Mendengar itu Reev menghela napas, kemudian mengambil posisi duduk bersandar dibawah pohon dengan satu kaki menekuk.

"Sini duduk," ucap Reev menepuk-nepuk tempat disebelahnya lalu mendongak melihat Shillan yang masih setia tegak berdiri memperhatikannya.  "Pegel loh kalo berdiri terus." lanjutnya.

"Aku nggak ada waktu."

"Dan aku kangen."

"Aku nggak main-main."

"Tapi aku juga serius."

"Aku–"

"Aku nggak mau putus." Reev menyela Shillan, tidak mengizinkan cewek itu untuk menyelesaikan kalimatnya. Ditariknya lengan Shillan hingga terduduk paksa disebelahnya. Shillan mendengus sebal tapi tidak berani menatap cowok disebelahnya.

"Reev," suaranya tertahan, tenggorokannya serasa tercekik oleh sesuatu. "kita putus."

"Aku enggak tau alasan apa dibalik putus yang kamu sebut-sebut terus itu. Aku ada salah, ada buat kecewa, atau ada buat kamu terluka sampai-sampai putus selalu keluar setiap kali kita ketemu?"

"Aku cuma mau putus, itu aja."

"Shillan kamu tau alasan kamu nggak masuk akal!"

"Reev aku nggak perlu jadi semasuk akal itu untuk punya alasan buat kita putus...."

"Tapi aku butuh biar aku tau dan nggak menerka-nerka, Shillan."
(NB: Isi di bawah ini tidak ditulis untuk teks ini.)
Lemma all_safe_reading l e : all_safe l = Err e -> reading_error e.
Proof.
  induction l as [|s l IH]; [done|]. cbn [all_safe]. intros H. eapply bind_reading; [exact H| |intros ?; apply IH].
  unfold is_safe. intros H'. eapply bind_reading; [exact H'|apply validate_id_reading|done].
Qed.

Lemma enum_reading {A} (value : A -> string) members v e : enum_of value members v = Err e -> reading_error e.
Proof. unfold enum_of. repeat case_match; by intros [= <-]. Qed.

Lemma confidence_reading v e : confidence_of v = Err e -> reading_error e.
Proof.
  unfold confidence_of. destruct v; try (by intros [= <-]); intros H;
    repeat (eapply bind_reading; [exact H|by apply require_reading|]; clear H; intros ? H); done.
Qed.

Lemma read_verdict_reading raw e : read_verdict raw = Err e -> reading_error e.
Proof.
  unfold read_verdict. destruct raw as [| | | | | |d]; try (by intros [= <-]). destruct (negb _); [by intros [= <-]|].
  destruct (default JNull (get_item "evidence_ids" d)) as [| | | | |l|]; try (by intros [= <-]).
  destruct (strings_of l) as [cited|]; [|by intros [= <-]]. unfold new_verdict. intros H.
  eapply bind_reading; [exact H|apply validate_id_reading|]. clear H. intros id H.
  eapply bind_reading; [exact H|apply enum_reading|]. clear H. intros s H.
  eapply bind_reading; [exact H|apply enum_reading|]. clear H. intros c H.
  eapply bind_reading; [exact H|apply confidence_reading|]. clear H. intros q H.
  eapply bind_reading; [exact H| |done]. clear H. unfold _ids. intros H.
  eapply bind_reading; [exact H|apply all_safe_reading|]. intros ?. by apply require_reading.
Qed.

Lemma as_malformed_reading {A} (m : result vexn A) e : (forall e', m = Err e' -> reading_error e') -> as_malformed m = Err e -> reading_error e.
Proof.
  intros Hm. destruct m as [a|e0]; [done|]. specialize (Hm e0 eq_refl). destruct e0; cbn; try done; by intros [= <-].
Qed.

Lemma read_verdicts_reading l e : read_verdicts l = Err e -> reading_error e.
Proof.
  revert e. induction l as [|raw l IH]; intros e; [done|]. cbn [read_verdicts]. intros H. eapply bind_reading; [exact H| |].
  - apply as_malformed_reading. intros e'. apply read_verdict_reading.
  - intros v H'. eapply bind_reading; [exact H'|apply IH|done].
Qed.

Lemma parse_reading response r e : _parse_response response r = Err e -> reading_error e.
Proof.
  unfold _parse_response. destruct (response_calls response); [|by intros [= <-]].
  destruct (response_content response) as [body|]; [|by intros [= <-]].
  destruct (loads body) as [[| | | | | |d]|]; try (by intros [= <-]). destruct (negb _); [by intros [= <-]|].
  destruct (get_item "verdicts" d) as [[| | | | |raws|]|]; try (by intros [= <-]). intros H.
  eapply bind_reading; [exact H|apply read_verdicts_reading|]. clear H. intros vs H.
  eapply bind_reading; [exact H|by apply require_reading|]. clear H. intros ? H.
  eapply bind_reading; [exact H|apply as_malformed_reading; intros e'; by apply require_reading|]. clear H. intros ? H.
  repeat (eapply bind_reading; [exact H|by apply require_reading|]; clear H; intros ? H). done.
Qed.
(** [m] with its outcome as a value. *)
Definition outcome_of {A} (m : Mx A) : Mx (result vexn A) := fun w => let (w', out) := m w in (w', Ok out).

Definition consume (svc : DelegationEnvelopeService) (e : DelegationEnvelope) (scope : delegation_scope) : Mx unit := fun w =>
  cancellable forecast (call forecast VEnvelope (fun _ st =>
    let (t, r) := verify_and_consume svc e scope (epoch (ticks w)) (s_receipts st) in (mkStore (s_ledger st) t, r))) w.

Section request.
Context (r : ChildVerificationRequest).

Definition child_identity : RunIdentity :=
  mkIdentity (req_user r) (req_project r) (parent_run r) (child_id r) "verifier" (req_model r).

Definition ledger_usage (u : TokenUsage) : Usage := mkUsage (usage_input u) (usage_output u) (BudgetedProvider.total_tokens u).

(** [_append]: the ledger opens the run in a transaction of its own. *)
Definition _append (shielded : bool) (k : string) (iteration : Z) (data : list (string * json)) (u : TokenUsage) : Mx unit :=
  _ ← on_ledger shielded (fun now => ensure_run now (child_id r) child_identity);
  _ ← on_ledger shielded (fun now => append_event env now (child_id r) child_identity k iteration data (ledger_usage u));
  mret tt.

Definition _request_payload (estimate : Z) : list (string * json) :=
  [("child_id", JStr (child_id r)); ("parent_run_id", JStr (parent_run r)); ("user_id", JStr (req_user r));
   ("project_id", JStr (req_project r)); ("policy_id", JStr (policy_id r));
   ("claim_ids", str_list (claim_id <$> claims r)); ("claim_hashes", str_list (claim_hash <$> claims r));
   ("evidence_ids", str_list (evidence_id <$> evidence r)); ("content_hashes", str_list (content_hash <$> evidence r));
   ("claim_count", JInt (Z.of_nat (length (claims r)))); ("evidence_count", JInt (Z.of_nat (length (evidence r))));
   ("status", JStr "requested"); ("input_tokens", JInt estimate); ("output_tokens", JInt (b_output (req_budget r)))]%string.

Definition count_status (s : ClaimVerdictStatus) (l : list ClaimVerdict) : Z :=
  Z.of_nat (length (filter (fun v => v_status v = s) l)).

(** [sorted({..})] of the reason codes *)
Definition reason_codes (l : list ClaimVerdict) : list string :=
  merge_sort code_le (remove_dups ((fun v => reason_value (v_reason v)) <$> l)).

Definition terminal_payload (status : ChildVerificationStatus) (verdicts : list ClaimVerdict) (u : TokenUsage)
    (reason : option VerificationReasonCode) : list (string * json) :=
  fold_left (fun d kv => dict_insert kv.1 kv.2 d)
    [("status", JStr (verification_value status));
     ("reason_code", match reason with Some c => JStr (reason_value c) | None => JNull end);
     ("reason_codes", str_list (reason_codes verdicts));
     ("supported_count", JInt (count_status SUPPORTED verdicts)); ("rejected_count", JInt (count_status REJECTED verdicts));
     ("escalated_count", JInt (count_status ESCALATE verdicts)); ("input_tokens", JInt (usage_input u));
     ("output_tokens", JInt (usage_output u)); ("total_tokens", JInt (BudgetedProvider.total_tokens u))]%string
    (_request_payload (estimate_input_tokens (_messages r))).

(** ** The terminal outcome *)

(** [persist_terminal], in a task of its own *)
Definition persist_terminal (status : ChildVerificationStatus) (verdicts : list ClaimVerdict) (u : TokenUsage)
    (reason : option VerificationReasonCode) (attempts : Z) (latency : Q) : Mx unit :=
  _ ← _append true "delegation_completed" attempts (terminal_payload status verdicts u reason) u;
  _ ← record_event (Completed status);
  _ ← _append true RUN_STOPPED attempts
        [("reason", JStr (verification_value status)); ("error", JBool (negb (bool_decide (status = V_COMPLETED))))]%string u;
  _ ← record_event (Stopped status);
  on_ledger true (fun _ => finalize_metadata env (req_user r) (child_id r) "" (Some 0%Q) (Some latency)).

(** [_finish]: the first caller decides, later ones get its result. *)
Definition _finish (status : ChildVerificationStatus) (verdicts : list ClaimVerdict) (u : TokenUsage) (started : Q)
    (reason : option VerificationReasonCode) (attempts : Z) : Mx ChildVerificationResult :=
  t ← clock;
  let latency := ((t - started) * 1000)%Q in
  let res := mkVResult (child_id r) (parent_run r) status u latency verdicts in
  f ← get_fields;
  match f_terminal f with
  | Some decided => match f_task f with Some (Err e) => raise e | _ => mret decided end
  | None =>
      _ ← set_fields (fun f => mkVFields (f_usage f) (f_attempts f) (Some res) (f_task f));
      _ ← record_event (Terminal status);
      cancellable forecast
        (out ← outcome_of (persist_terminal status verdicts u reason attempts latency);
         _ ← set_fields (fun f => mkVFields (f_usage f) (f_attempts f) (f_terminal f) (Some out));
         _ ← of_result out;
         mret res)
  end.

(** [_bounded_finish]: it never raises, and does nothing once an outcome is decided. *)
Definition _bounded_finish (status : ChildVerificationStatus) (verdicts : list ClaimVerdict) (started : Q)
    (reason : VerificationReasonCode) : Mx unit := fun w =>
  if starved (ticks w) then (w, Ok tt)
  else try_with (_ ← _finish status verdicts no_usage started (Some reason) 0; mret tt) (fun _ => mret tt) w.

(** ** Asking the model *)

Definition deadline (started : Q) : Q := (started + default 0 (decimal_value (timeout_seconds (req_budget r))))%Q.

Definition expired (started : Q) (w : W) : bool := Qle_bool (deadline started) (monotonic (ticks w)).

Definition check_deadline (started : Q) : Mx unit := fun w => if expired started w then (w, Err VDeadline) else (w, Ok tt).

(** [provider.complete(..)], while other clients commit; the deadline of the loop cuts it. *)
Definition ask (started : Q) (messages : list Message) (max_tokens : Z) : Mx ModelResponse := fun w =>
  let (w', _) := elapse (E := vexn) forecast (Asked messages max_tokens) w in
  if w_cancelled (forecast (ticks w)) then (w', Err VCancelled)
  else if expired started w' then (w', Err VDeadline)
  else match complete (ticks w) messages max_tokens with
       | Answered response => (w', Ok response)
       | RaisedTransient => (w', Err VTransient)
       | RaisedTimeout => (w', Err VTimeout)
       | RaisedOther => (w', Err VProviderFailure)
       end.

(** Usage is over the budget, or would be. *)
Definition over_budget (u : TokenUsage) : bool :=
  (b_input (req_budget r) <? usage_input u) || (b_output (req_budget r) <? usage_output u)
  || (b_input (req_budget r) + b_output (req_budget r) <? BudgetedProvider.total_tokens u).

Definition cannot_ask (u : TokenUsage) (estimate : Z) : bool :=
  (b_input (req_budget r) - usage_input u <? estimate) || (b_output (req_budget r) - usage_output u <=? 0)
  || (b_input (req_budget r) + b_output (req_budget r) <? BudgetedProvider.total_tokens u + estimate).

Definition count_attempt : Mx unit :=
  set_fields (fun f => mkVFields (f_usage f) (f_attempts f + 1) (f_terminal f) (f_task f)).

Definition add_response_usage (u : TokenUsage) : Mx unit :=
  set_fields (fun f => mkVFields (add_usage (f_usage f) u) (f_attempts f) (f_terminal f) (f_task f)).

(** [if attempts > retries: raise] *)
Definition or_retry (e : vexn) (messages : list Message) : Mx attempt_outcome :=
  f ← get_fields;
  if retries (req_budget r) <? f_attempts f then raise e else mret (Again messages).

(** The body of the loop after the guard. *)
Definition attempt (started : Q) (messages : list Message) (max_tokens : Z) : Mx attempt_outcome :=
  try_with
    (response ← ask started messages max_tokens;
     _ ← add_response_usage (usage response);
     f ← get_fields;
     if over_budget (f_usage f) then raise VBudgetExhausted
     else match _parse_response response r with
          | Ok verdicts => mret (Parsed verdicts)
          | Err VMalformed => or_retry VMalformed (messages ++ [plain_message USER RETRY_PROMPT])
          | Err e => raise e
          end)
    (fun e =>
       match e with
       | VTransient | VTimeout => or_retry e messages
       | _ => raise e
       end).

(** [execute]: one unit of fuel per call of the model. *)
Fixpoint execute (fuel : nat) (started : Q) (messages : list Message) : Mx (list ClaimVerdict) :=
  match fuel with
  | O => raise VOutOfFuel
  | S fuel' =>
      f ← get_fields;
      if cannot_ask (f_usage f) (estimate_input_tokens messages) then raise VBudgetExhausted
      else
        _ ← count_attempt;
        outcome ← attempt started messages (b_output (req_budget r) - usage_output (f_usage f));
        match outcome with
        | Parsed verdicts => mret verdicts
        | Again messages' => execute fuel' started messages'
        end
  end.

(** [await_before_deadline(execute(), ..)]: late outcomes are dropped. *)
Definition execute_in_time (started : Q) : Mx (list ClaimVerdict) := fun w =>
  if expired started w then (w, Err VDeadline)
  else
    let (w', out) := execute (Z.to_nat (retries (req_budget r) + 1)) started (_messages r) w in
    match out with
    | Err VCancelled => (w', Err VInterrupted)
    | _ => (w', if expired started w' then Err VDeadline else out)
    end.

(** ** The child *)

Definition number_value (v : budget_value) : option Q :=
  match v with
  | BudgetInt z => Some (inject_Z z)
  | BudgetBool b => Some (if b then 1 else 0)%Q
  | BudgetFloat t => decimal_value t
  end.

Definition number_eqb (v w : budget_value) : bool :=
  match number_value v, number_value w with Some p, Some q => Qeq_bool p q | _, _ => false end.

(** [dict(a) == b] for items with distinct keys *)
Definition same_budget (a b : list (string * budget_value)) : bool :=
  Nat.eqb (length a) (length b)
  && forallb (fun kv => match get_item kv.1 b with Some v => number_eqb kv.2 v | None => false end) a.

(** The envelope is consumed before anything else happens. *)
Definition authorize (started : Q) (envelope : option DelegationEnvelope) : Mx unit :=
  match envelopes with
  | None => mret tt
  | Some svc =>
      match envelope with
      | None => raise (VEnvelope (InvalidDelegationEnvelope "delegation envelope is required"))
      | Some e =>
          if negb (same_budget (budget e) (verifier_delegation_budget r)) then raise (VEnvelope rejected)
          else
            _ ← consume svc e (request_scope r);
            _ ← record_event Consumed;
            check_deadline started
      end
  end.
"Nggak perlu Reev, tolong...."

"Atau harus aku yang tau sendiri alasannya apa?"

Keduanya saling menatap setelah kalimat itu Reev ucapkan, entah kenapa sesuatu mendesak untuk keluar dari mata Shillan. Dia tidak tahu apa penyebabnya tapi kata-kata Reev seolah menaruh curiga kepadanya. Tidak Reev, tidak demikian.

"Kamu buat aku menebak-nebak, memaksa aku buat berpikir jahat dan aku nggak bisa, kamu tau."

"Aku nggak melarang semua itu terjadi, Reev. Aku nggak melarang keluarnya semua pikiranmu, itu urusan kamu."

Ada yang menghantam dada usai kalimat itu keluar, menjalar hingga membuat sesuatu didalam sana terasa menyesakkan dan terasa berdenyut menyakitkan tapi Reev tahan.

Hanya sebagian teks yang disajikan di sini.